Editor’s Note: This column originally appeared in October 9, 2006 edition of the Milwaukee Journal-Sentinel. Gridiron Strategies realizes that there are two sides to every story, but it’s good food for thought during a long off-season.

UNWRITTEN RULES ARE what regulate sports. Break a written rule and the whistle blows alerting everyone to the folly. But break one of the unwritten guidelines and the only regulators are the people in uniform and their bosses.

In high school, however, we’d like to believe the players shouldn’t have to stick a fastball in someone’s back, flagrantly foul someone in the paint or headhunt a receiver going across the middle. The penalties that would lead to these kinds of paybacks should be kept in check by the adults.

Unfortunately, in the day of Internet recruiting services that count every yard and national television companies becoming enthralled with high school football as the final stop before the game becomes tainted (never mind that this kind of attention is what leads to the tainting), those checks and balances are being forgotten.

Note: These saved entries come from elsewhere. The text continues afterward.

(* ===== verification/Prelude.v ===== *)
(** * Aegis: a verification of the file system's Go services

    Aegis stores files as content-addressed blocks.  A client cuts a file into chunks
    ([internal/fastcdc]), announces them ([internal/ingress], initiate), uploads the blocks
    nobody has yet through signed URLs ([internal/auth]) and commits the file: one database
    transaction ([internal/database], [db/]) writes the version, its manifest and the block
    rows, and triggers keep the blocks' reference counts.  Unreferenced blocks are collected
    later ([internal/cas], [internal/gc]) by one elected node ([internal/lock]); node metadata
    is cached in Redis ([internal/database/cache.go]); committed files are handed to
    derivation workers ([internal/derivation], [internal/workers], [cmd/ingest]), directly or
    over Kafka ([internal/events], [internal/cdc]); requests pass rate limits, idempotency keys
    and role checks; usage is metered and licensed ([internal/billing]).  The Go client
    ([aegis/]) drives the upload from the other side.

    ** Files, in dependency order

    - [Prelude]: wrap-around integers, the [result] monad for Go's (value, error) pairs, the
      tactics [inv_result], [bool_hyps], [go_cases], strings and slices with [Z] indices.
    - [GoLib]: [encoding/hex], [strconv], SHA-256 and HMAC as executable functions.
    - [Json]: decoded JSON values, decoders of Go struct fields, RFC 3339 time stamps.
    - [FastCDC]: [fastcdc.go].  A [Reader] is the list of answers of its [Read] calls; a
      [Chunker] carries buffer, fingerprint and phase as the Go struct does.
    - [External]: type classes for [google/uuid] and for Redis string commands with their
      documented laws, each with a concrete instance; [net] says whether a command reached
      the server and whether its answer came back.
    - [Auth]: [hmac.go], [keys.go], [replay.go].  [Validate] over any [KMSClient] and
      [NonceStore]; [StaticKMS] and both nonce stores are instances.
    - [Database]: [client.go], [failover.go], [config.go], [metrics.go].  A [world] holds the
      database contents, the clock, breaker, pools and a schedule: before each statement
      other clients may act, time passes, and the statement may fail (a commit's answer may
      get lost).  Statements are functions on the contents; transactions see the schedule.
    - [Pools]: construction, sizing, closing and statistics of the client's pools, over a
      registry of all pools of the process.
    - [Rows]: the rows of a query and the release of the connection behind them.
    - [NsCache]: [cache.go] as a state machine over all interleavings of readers, shared
      loaders, mutations, increments, expiries and Redis faults.
    - [Schema]: the tables and triggers of [db/schema.sql] and [db/stored-procedures.sql] that
      the stores touch, one function per SQL statement, and the reference-count invariant
      [refcount_ok].
    - [Namespace]: the lineage triggers, [create_root], [move_directory] and
      [soft_delete_node], the client's [MoveDirectory] and [GrantACLEntry], the invariant
      [ns_ok] of the materialized paths and the tree that follows parents.
    - [Metadata]: the namespace cache over transactions of the namespace.
    - [Cas]: [registry.go], [gc.go], [bloom.go] of [internal/cas].
    - [Lock]: the Redis lock with its Lua scripts, advisory locks on a pool, leader election.
    - [Gc]: [internal/gc] over the interfaces [GCStore], [TombstonePublisher], [BlobDeleter],
      and the database adapter of [cmd/ingest/gc_adapter.go].
    - [Ingress]: [models.go] and [store.go]: validation, the class [Store], [PgStore] written
      in the transaction monad [txM], and [FakeStore].
    - [Handlers]: [initiate.go], [commit.go], [server.go] over any [Store].
    - [Middleware]: the sliding-window limiter, idempotency keys, CORS and role checks.
    - [Derivation]: retries, the worker pool, dead letters, result store.
    - [Workers]: the malware, OCR, video and embedding workers over classes for their tools,
      and the in-memory tools.
    - [Bridge]: the bounded queue from the commit handler to the pool and its consumers.
    - [Billing]: meters, API keys, licences (with base64url).
    - [RateLimit]: the token bucket with binary64 arithmetic.
    - [Metrics]: the Prometheus collectors of all packages, their registration, the operation
      log, and the wrappers and handlers with the calls they make on them.
    - [Telemetry]: trace contexts and the log handler of [internal/telemetry] over the class
      [OpenTelemetry].
    - [Events]: the Kafka bus, the derivation consumer with offsets and dead letters, and the
      CDC router, over the classes [KafkaReader] and [KafkaWriter] with the laws of a
      partition.
    - [Loops]: the background goroutines (collector, sweep worker, session reaper, leader
      campaign, tombstone consumer) as runs of a loop with ticks, stop and cancellation.
    - [ObjectStorage]: the S3 and MinIO clients over their SDK operations, as instances of the
      class [ObjectStorageClient].
    - [Reclaim]: the collector, the sweep worker and the tombstone consumer over the database
      and any [ObjectStorageClient].
    - [Stripe], [Identity]: webhook signatures and events; the SCIM users and identity
      providers.
    - [Startup]: [cmd/*]: durations, configuration from the environment, what each program
      builds and when it exits; request auditing and logging; migrations.
    - [Lifecycle]: the event buses, the wiring of the collector, and the life of the cmd/ingest
      process as a step function: requests, signals, shutdown, deferred calls, exit.
    - [Wire]: the HTTP form of the ingress server: routes, limits, JSON bodies.
    - [Client], [Upload]: the client SDK over the class [Transport] and a file system; the
      goroutines of the parallel upload as a step function on schedules.
    - [Session]: saved sessions over the class [FileSystem], the calendar and the parser of RFC
      3339 times, progress reports.
    - [EndToEnd]: the SDK running against the ingress server of [Wire].

    ** What the theorems show

    Chunking: [ChunkAll] terminates on every finite reader (as many calls as bytes plus one
    suffice), its chunks tile the input, and they do not depend on how reads are split.

    Ingestion: the commit transaction performs the abstract commit [committed]
    ([CommitFile_refines]); it succeeds whenever the session, blocks and identifiers are in
    order ([CommitFile_succeeds]); on every schedule it keeps reference counts exact, fails
    without trace, returns its connections, and completes a session once; version numbers
    stay dense.  An initiated upload asks for exactly the missing blocks, respects the quota
    (up to [int64] overflow) and can be committed ([upload_round_trip]); the commit handler
    announces a file exactly when it was committed; the in-memory store refuses only what
    the database refuses.

    Client: on every interleaving the parallel upload ends within a bound, never deadlocks, has
    at most ten chunks in flight and succeeds only with every chunk stored ([upload_safe],
    [upload_terminates]); against the server, [UploadFile] returns and leaves the next version
    with exactly the chunks of the file ([UploadFile_end_to_end]); [ResumeUpload] with missing
    chunks always fails ([ResumeUpload_missing_fails]); a saved session loads as it was
    ([session_round_trip]).

    Namespace: the SQL on materialized paths does what the operations on the tree do
    ([namespace_refines_tree]), the directory graph never has a cycle and every path spells
    the chain of ancestors ([lineage_truth]), a move succeeds exactly under its conditions
    ([move_directory_spec]), the client's mutations keep this on every schedule
    ([client_keeps_namespace]), and what readers get through the cache is true of a recent
    state of the tree ([cached_lineage]).

    Tokens: the signed message is unambiguous, acceptance implies a fresh, correctly signed,
    unused token, a nonce is accepted once, forged requests burn no nonce, signed tokens are
    accepted through key rotations, and the URL that the program's signer hands out parses back
    to the token ([tokenSigner_parses]).

    Database and cache: the breaker admits a single probe, commits are atomic and leak no
    connection, a client owns and closes exactly its pools ([client_owns_its_pools]), p95 is
    the nearest-rank percentile, and a mutation whose increment was
    answered is visible to every later cached read.

    Collection and locks: along every run of the collector's goroutines the registry stays
    consistent ([pipeline_keeps_refcounts]) and the audit trail accounts for every counted
    action ([audit_trail_complete]); a block that some file uses throughout keeps its stored
    object, and a row goes only after its object ([collector_spares_files],
    [worker_spares_files], [consumer_removes_object_first]); undisturbed, a sweep collects
    exactly the oldest orphans that its limits admit ([collector_collects],
    [sweep_collects_orphans]); the database's own collection functions never fail and never
    remove a used block ([gc_two_phase]); dry runs change nothing, the hourly limit holds; the
    leader-gated sweep keeps the registry consistent; the Redis lock is exclusive and
    leadership follows it.

    Events and storage: the consumer handles each message of its partition once, in order, and
    commits only what it handled ([consumer_accounts]); the router turns inserts, and nothing
    else, into tasks; tombstones arrive unharmed; both storage clients keep one contract
    ([storage_contract]); the bridge hands over every event it accepted before its consumer
    returned ([bridge_accounts]).

    Programs: whatever the environment, cmd/ingest exits or runs with positive intervals and
    limits ([ingest_config]); its deferred calls run in order and it can always exit after a
    signal ([ingest_lifecycle]).

    Observability: with their metrics the handlers compute the same results and count each
    response once ([handlers_count_responses]); a request is logged and propagated under the
    trace it was answered with ([trace_follows_request]).

    Middleware, derivation, billing: the window limit holds for every window, bursts are
    counted per tenant, a keyed request is executed once, retries and dead letters are accounted for, every applicable worker
    leaves one result, meters stay within their limits, keys,
    licences and webhook headers verify exactly as issued, the SCIM store stays well-formed.

    Some theorems are no property of the code but record where it departs from its
    documentation: [findCut_MinChunk_only_in_phase1], [Validate_replay_after_nonce_expiry],
    [half_open_rejects_writes], [refused_dial_not_transport], [EnsureBlock_breaks_refcounts],
    [advisory_lock_not_exclusive], [gc_blob_race], [tombstone_of_kept_block],
    [leader_sweep_ignores_dry_run], [gc_adapter_never_collects],
    [schema_sql_rejects_ingestion], [errno_always_transient], [generateResultID_collides],
    [meter_overflow_bypasses_limit], [worker_program_fails_every_task],
    [refused_dead_letter_is_lost], [clamav_scans_first_chunk_only], [gc_stop_leaves_a_loop],
    [gc_stop_can_be_lost], [isNotFound_any_404], [lifecycle_tiers_not_reported],
    [stripe_accepts_future], [sso_domain_takeover], [ingest_workers_fail],
    [shutdown_grace_lost], [malformed_interval_is_a_day], [failed_construction_leaks],
    [replicas_exceed_budget], [unlocked_reparent_cycle], [insert_races_move],
    [moves_can_deadlock], [soft_delete_leaves], [refresh_gauges], [connection_counters_stay_zero],
    [unavailable_counted_500], [shutdown_abandons_requests], [listen_failure_skips_defers],
    [ingest_tombstones_vanish], [bridge_cancelled_processing], [with_loses_trace],
    [failure_is_replayed].

    ** Bounds and abstractions

    Go integers are [Z]; arithmetic that can overflow is wrapped ([int64], [uint32]).  Fuel
    bounds five loops: [ChunkAll] and its [cutLoop], where the length of the input is enough
    ([ChunkAll_lossless], [cutLoop_spec]); the batches of a sweep, where the number of blocks
    is ([batches_fuel]); the runes of a text and the terms of a duration, which each consume a
    character ([runesFuel_enough], [durationTerms_fuel]).  Background loops run along a list of events or ticks;
    their theorems hold for every list.  Every other loop is structural or folds over a list.
    Times are nanoseconds.  SHA-256 and HMAC are computed, but no theorem relies on collision
    freedom.  "Undisturbed" ([calm]) means an empty schedule and a closed breaker; theorems
    without it hold on every schedule.  [upload_sessions] is modelled with the columns the Go
    statements use; whether the database has them is part of the state ([db_status],
    [db_lease]).  A JSON text is its decoded value; licence payloads and cached responses have
    encoders as parameters with their round trip.  Error texts of libraries are parameters.
    ASCII stands for text where the code folds case or trims white space.

    A [BYTEA] column that a statement scans into a Go string ([gc_adapter.go]) is taken to yield
    its bytes; the sweep worker names blobs in hex, as the clients do, so [Reclaim] speaks of
    both names.

    Lineage paths have no depth limit (the database's is 65535 labels), and the length of a
    name is counted in bytes.  A session's file names, like every JSON text, are taken to
    be valid UTF-8.

    ** Not modelled

    The HTTP listener and the delivery of signals, apart from what [Lifecycle] says of them;
    the SDKs behind the classes (pgx, Redis, Kafka, S3, MinIO, Prometheus, OpenTelemetry,
    golang-migrate); log lines, apart from the operation log and the trace attributes; audit
    partitions, privileges and materialized views in SQL.  What is left of the programs is wiring without
    behaviour of its own: constructors that only store their arguments, accessors, log lines
    and the mounting of the metrics endpoint. *)
From stdpp Require Export base list strings gmap.
From stdpp Require Export pretty.
From Stdlib Require Export Ascii ZArith Lia.
(** What one run of the loop of [readUntilCut] establishes. *)
Lemma cutLoop_spec fuel c readOk D off rest tail chs rest' fp' ph' :
  valid_cfg c -> (length rest <= fuel)%nat -> 0 <= off ->
  zdrop off D = rest ++ tail -> (rest = [] \/ off + zlen rest <= zlen D) ->
  cutLoop fuel c readOk off 0 false rest = (chs, rest', fp', ph') ->
  fp' = 0 /\ ph' = false /\
  zlen rest' <= zlen rest /\
  tiles (cfgMaxChunk c) D off chs (off + (zlen rest - zlen rest')) /\
  zdrop (off + (zlen rest - zlen rest')) D = rest' ++ tail /\
  (readOk = false -> rest' = []) /\ zlen rest' <= cfgMinChunk c /\
  (rest <> [] -> (readOk = false \/ cfgMinChunk c <= zlen rest) -> chs <> []).
Proof.
  intros Hv. revert off rest chs rest' fp' ph'.
  induction fuel as [|fuel IH]; intros off rest chs rest' fp' ph' Hf Ho HD Hb H.
  { destruct rest; [|simpl in Hf; lia]. simpl in H. simplify_eq.
    rewrite Z.sub_diag, Z.add_0_r. destruct Hv. change (zlen []) with 0.
    split_and!; try done; lia. }
  simpl in H. destruct rest as [|b rest0] eqn:Er.
  { simplify_eq. rewrite Z.sub_diag, Z.add_0_r. destruct Hv. change (zlen []) with 0.
    split_and!; try done; lia. }
  rewrite <- Er in *. assert (rest <> []) as Hne by by rewrite Er.
  assert (0 < zlen rest) as Hpos by (unfold zlen; rewrite Er; simpl; lia).
  clear Er b rest0.
  destruct Hb as [?|Hb]; [done|].
  case_match eqn:Ebrk; bool_hyps.
  { simplify_eq. rewrite Z.sub_diag, Z.add_0_r. destruct Hv.
    split_and!; try done; lia. }
  destruct (findCut c 0 false rest) as [[cut f] p] eqn:Ec.
  apply findCut_spec in Ec; [|done..].
  set (cutLen := if cut =? 0 then zlen rest else cut) in *.
  assert (1 <= cutLen <= zlen rest /\ cutLen <= cfgMaxChunk c) as [Hc1 Hc2].
  { subst cutLen. destruct (cut =? 0) eqn:E0; bool_hyps; lia. }
  destruct (cutLoop fuel c readOk (off + cutLen) 0 false (zdrop cutLen rest))
    as [[[chs0 r0] f0] p0] eqn:El. simplify_eq.
  assert (zlen (zdrop cutLen rest) = zlen rest - cutLen) as Hld by (apply zlen_zdrop; lia).
  apply IH in El as (? & ? & Hle & Ht & Hd & Hok & Hmin & _); [| | lia | |].
  - rewrite Hld in *.
    replace (off + cutLen + (zlen rest - cutLen - zlen rest'))
      with (off + (zlen rest - zlen rest')) in * by lia.
    split_and!; try done; try lia.
    simpl. split_and!; try done; try lia.
    f_equal. unfold slice. rewrite HD. by rewrite ztake_app_le by lia.
  - unfold zlen, zdrop in *. rewrite length_drop. lia.
  - rewrite <- zdrop_zdrop, HD, zdrop_app_le by lia. done.
  - right. rewrite Hld. lia.
Qed.
(** Configuration defaults: they are idempotent, every sizing and timing field becomes
    positive, the per-pool minimum never exceeds the maximum, and the size given to each
    of the four pool tiers is at least the minimum and stays within a quarter of the
    global budget whenever the minimum does. *)
Theorem applyDefaults_sound (numCPU : Z) (c : DbConfig) (Hcpu : 0 < numCPU < 2 ^ 28) :
  let d := applyDefaults numCPU c in
  applyDefaults numCPU d = d /\
  0 < MinConnsPerPool d <= MaxConnsPerPool d /\ 0 < MaxTotalConns d /\ 0 < AcquireTimeout d /\
  0 < HealthCheckInterval d /\ 0 < SlowQueryThreshold d /\ 0 < CacheTTL d /\
  MinConnsPerPool d <= poolMax d /\
  (MinConnsPerPool d <= Z.quot (MaxTotalConns d) 4 -> 4 * poolMax d <= MaxTotalConns d).
Proof.
  assert (forall k, 0 < k <= 4 -> wrapS 32 (numCPU * k) = numCPU * k) as Hw.
  { intros k Hk. unfold wrapS. rewrite Z.mod_small; [lia|]. change (2 ^ (32 - 1)) with (2 ^ 31). nia. }
  intros d. subst d. unfold applyDefaults. rewrite !Hw by lia. cbn [MinConnsPerPool MaxConnsPerPool
    MaxTotalConns MaxConnLifetime MaxConnIdleTime AcquireTimeout HealthCheckInterval SlowQueryThreshold
    CacheTTL CacheEnabled MetadataDSN PrimaryDSN ReplicaDSNs].
  pose proof (dflt_pos (MinConnsPerPool c) (numCPU * 2) ltac:(lia)) as Hmin.
  pose proof (dflt_pos (MaxConnsPerPool c) (numCPU * 4) ltac:(lia)) as Hmax.
  pose proof (dflt_pos (MaxTotalConns c) 96 ltac:(lia)) as Htot.
  set (mn := dflt (MinConnsPerPool c) _) in *. set (mx := dflt (MaxConnsPerPool c) _) in *.
  set (tot := dflt (MaxTotalConns c) 96) in *.
  assert (0 < mn <= (if mx <? mn then mn else mx)) as Hle by (case_match; bool_hyps; lia).
  split_and!; try (apply dflt_pos; vm_compute; reflexivity); try lia.
  - rewrite (dflt_id mn), (dflt_id (if mx <? mn then mn else mx)), (dflt_id tot) by lia.
    rewrite !(dflt_id (dflt _ _)) by (apply dflt_pos; vm_compute; reflexivity).
    rewrite (proj2 (Z.ltb_ge _ mn)) by lia. f_equal. repeat case_bool_decide; congruence.
  - unfold poolMax. cbn [MinConnsPerPool MaxConnsPerPool MaxTotalConns].
    clear - Hle. set (m := if mx <? mn then mn else mx) in *. clearbody m mn tot.
    destruct ((_ <? m) && _) eqn:E; bool_hyps; lia.
  - unfold poolMax. cbn [MinConnsPerPool MaxConnsPerPool MaxTotalConns]. intros Hb.
    clear - Hle Hb. set (m := if mx <? mn then mn else mx) in *. clearbody m mn tot.
    destruct ((_ <? m) && _) eqn:E; bool_hyps; [Z.quot_rem_to_equations; lia|].
    destruct E as [E|E]; bool_hyps; Z.quot_rem_to_equations; lia.
Qed.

Attempts To Regain Control
The state of Connecticut saw sportsmanship becoming a second thought with its high school football teams, so this season it implemented a flawed mercy rule. The rule says the coach of any team that beats its opponent by more than 50 points will be suspended for a week, no matter the intent.

There have not been many cases of this kind of blowout on the Wisconsin high school football scene this season. A couple of teams have some 40-0 or 45-0 victories under their belts, and last week Milwaukee Riverside smashed Milwaukee Washington, 56-0. Riverside did not score in the fourth quarter, though, showing at least some sportsmanship and a degree of class.

On Sept. 19, the Oscada (Mich.) school district canceled the rest of its football season after the team's 0-4 start. Oscada was tired of being blown out - the team lost by a combined score of 164-0 in the four losses — and the coach, who supported the decision, said he thought it was unsafe for his team to be on the same field with those other teams.

Shameful Display
On Sept. 29, the polar opposite of even decent sportsmanship was on full display. A football coach in West Virginia made a calculated effort to get his running back a national rushing record — despite having the game well in hand by halftime.

As an athlete at any level, you have to deal with hurt pride and bruised egos after losses. That is expected, but this was extreme.

Matewan RB Paul McCoy was aided by a no-huddle offense with a 35-point lead in the third quarter and by his team not returning punts, instead letting the ball roll back to give McCoy more ground to gain. He finished with 658 yards, a national record, and 10 touchdowns, second-most ever.

The final score: 64-0. The losing players refused to shake hands afterward, according to the Washington Post. Good for them.

Matewan coach, Yogi Kinder, defended his decision by saying he refused to “punish” his kids for having a better team, and also said the game’s results would have been the same if McCoy didn't play.

Is this serious? It isn’t a punishment to not have your name in a record book few have ever seen. While we’re at it, open the dictionary to “integrity,” because this is the same program that a day before McCoy's record-breaking game had to forfeit two games for using an ineligible player.

Critics and columnists have blown the whistle on Matewan and its coaching staff. But in the court of public opinion, the football program as a whole, including its players, is also lumped into that criticism. For an athlete’s entire life, he is told to obey his coach and to respect him as an authority figure. It is too hard as a 17-year-old to say, “Coach, I'll sit this one out because I don’t really want to embarrass anyone.”

Kinder’s decision to unapologetically go for a record reeks. This was a reckless disregard for sportsmanship and speaks to where the integrity of high school football has fallen.

When the regulators, supposedly responsible and protecting, start succumbing to the spotlight and attention, the game of football is in trouble.